Search the data for "change" and copy every matching line.

[Collected data]
•••••
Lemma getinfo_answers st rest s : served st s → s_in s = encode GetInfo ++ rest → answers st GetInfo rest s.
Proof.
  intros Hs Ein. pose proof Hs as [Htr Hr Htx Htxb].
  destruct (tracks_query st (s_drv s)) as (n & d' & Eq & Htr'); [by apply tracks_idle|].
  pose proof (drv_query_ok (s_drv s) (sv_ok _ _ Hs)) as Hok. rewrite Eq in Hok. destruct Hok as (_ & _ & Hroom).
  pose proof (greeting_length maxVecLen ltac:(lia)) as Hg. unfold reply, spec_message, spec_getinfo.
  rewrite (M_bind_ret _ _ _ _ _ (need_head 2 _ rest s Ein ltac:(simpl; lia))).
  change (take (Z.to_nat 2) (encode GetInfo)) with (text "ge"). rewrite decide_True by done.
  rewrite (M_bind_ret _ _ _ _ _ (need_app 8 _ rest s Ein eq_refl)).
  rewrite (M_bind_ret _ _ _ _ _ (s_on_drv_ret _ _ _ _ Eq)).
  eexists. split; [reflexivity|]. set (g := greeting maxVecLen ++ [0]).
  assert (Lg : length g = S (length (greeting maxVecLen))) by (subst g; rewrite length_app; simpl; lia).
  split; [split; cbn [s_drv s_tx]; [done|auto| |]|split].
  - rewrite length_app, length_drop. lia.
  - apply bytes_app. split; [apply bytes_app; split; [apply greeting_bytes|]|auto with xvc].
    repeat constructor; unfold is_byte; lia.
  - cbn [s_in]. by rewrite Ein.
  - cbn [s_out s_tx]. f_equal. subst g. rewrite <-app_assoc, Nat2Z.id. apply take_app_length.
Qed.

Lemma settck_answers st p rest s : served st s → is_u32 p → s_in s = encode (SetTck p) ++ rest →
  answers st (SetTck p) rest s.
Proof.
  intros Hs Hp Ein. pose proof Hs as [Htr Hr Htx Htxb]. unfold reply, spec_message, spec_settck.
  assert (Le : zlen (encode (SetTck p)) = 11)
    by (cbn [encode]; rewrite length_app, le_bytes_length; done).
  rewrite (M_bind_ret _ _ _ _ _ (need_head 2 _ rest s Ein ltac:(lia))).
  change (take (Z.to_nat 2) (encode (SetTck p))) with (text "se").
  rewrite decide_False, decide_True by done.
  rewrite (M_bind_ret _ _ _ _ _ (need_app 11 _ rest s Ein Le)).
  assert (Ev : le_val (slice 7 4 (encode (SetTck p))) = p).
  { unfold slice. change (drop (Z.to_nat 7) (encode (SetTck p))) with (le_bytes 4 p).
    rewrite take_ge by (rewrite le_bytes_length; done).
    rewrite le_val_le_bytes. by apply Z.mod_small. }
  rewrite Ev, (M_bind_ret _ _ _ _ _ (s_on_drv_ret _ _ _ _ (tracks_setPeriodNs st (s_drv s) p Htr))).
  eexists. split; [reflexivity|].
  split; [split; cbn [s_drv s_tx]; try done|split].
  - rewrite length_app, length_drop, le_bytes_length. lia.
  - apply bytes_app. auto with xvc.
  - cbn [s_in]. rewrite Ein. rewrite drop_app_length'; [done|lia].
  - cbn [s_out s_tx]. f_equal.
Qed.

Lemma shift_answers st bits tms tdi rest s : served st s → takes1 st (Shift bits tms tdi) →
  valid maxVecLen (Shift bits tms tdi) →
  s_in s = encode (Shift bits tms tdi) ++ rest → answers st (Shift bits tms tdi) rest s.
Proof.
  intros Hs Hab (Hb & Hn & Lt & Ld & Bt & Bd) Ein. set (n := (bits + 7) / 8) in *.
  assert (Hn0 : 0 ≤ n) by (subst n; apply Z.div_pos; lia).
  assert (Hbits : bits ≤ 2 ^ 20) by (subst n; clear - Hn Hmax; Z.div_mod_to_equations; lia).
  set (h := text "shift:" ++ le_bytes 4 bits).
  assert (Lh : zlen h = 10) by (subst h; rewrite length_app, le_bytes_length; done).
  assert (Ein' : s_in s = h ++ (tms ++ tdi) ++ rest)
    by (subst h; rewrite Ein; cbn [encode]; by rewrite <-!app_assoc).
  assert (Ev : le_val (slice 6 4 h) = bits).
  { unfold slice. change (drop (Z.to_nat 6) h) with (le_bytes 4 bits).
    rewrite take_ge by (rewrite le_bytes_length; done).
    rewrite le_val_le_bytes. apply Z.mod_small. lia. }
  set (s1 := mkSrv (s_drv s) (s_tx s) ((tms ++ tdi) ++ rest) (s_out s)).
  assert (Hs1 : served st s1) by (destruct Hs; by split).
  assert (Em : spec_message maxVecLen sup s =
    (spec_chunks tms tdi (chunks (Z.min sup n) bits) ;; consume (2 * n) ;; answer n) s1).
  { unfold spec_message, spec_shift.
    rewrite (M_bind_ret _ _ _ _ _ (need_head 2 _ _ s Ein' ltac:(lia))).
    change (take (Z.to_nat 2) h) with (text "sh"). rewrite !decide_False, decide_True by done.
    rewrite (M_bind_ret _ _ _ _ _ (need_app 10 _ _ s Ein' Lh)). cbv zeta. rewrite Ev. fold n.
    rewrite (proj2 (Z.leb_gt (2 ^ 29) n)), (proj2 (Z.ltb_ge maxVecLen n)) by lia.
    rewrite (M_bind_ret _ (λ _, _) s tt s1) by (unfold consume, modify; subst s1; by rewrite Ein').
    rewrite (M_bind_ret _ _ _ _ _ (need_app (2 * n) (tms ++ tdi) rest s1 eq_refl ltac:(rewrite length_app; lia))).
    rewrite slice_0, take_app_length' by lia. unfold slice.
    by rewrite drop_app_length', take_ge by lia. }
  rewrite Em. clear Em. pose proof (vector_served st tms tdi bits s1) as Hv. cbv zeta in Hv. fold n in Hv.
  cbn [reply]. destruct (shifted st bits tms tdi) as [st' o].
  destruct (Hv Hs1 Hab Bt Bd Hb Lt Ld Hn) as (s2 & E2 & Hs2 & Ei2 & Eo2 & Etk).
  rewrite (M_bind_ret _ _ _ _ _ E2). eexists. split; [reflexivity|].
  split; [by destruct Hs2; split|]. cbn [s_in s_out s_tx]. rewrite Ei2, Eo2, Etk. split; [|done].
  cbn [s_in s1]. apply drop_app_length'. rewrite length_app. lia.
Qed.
•••••
Result below
  change (take (Z.to_nat 2) (encode GetInfo)) with (text "ge"). rewrite decide_True by done.
  change (take (Z.to_nat 2) (encode (SetTck p))) with (text "se").
  { unfold slice. change (drop (Z.to_nat 7) (encode (SetTck p))) with (le_bytes 4 p).
  { unfold slice. change (drop (Z.to_nat 6) h) with (le_bytes 4 bits).
    change (take (Z.to_nat 2) h) with (text "sh"). rewrite !decide_False, decide_True by done.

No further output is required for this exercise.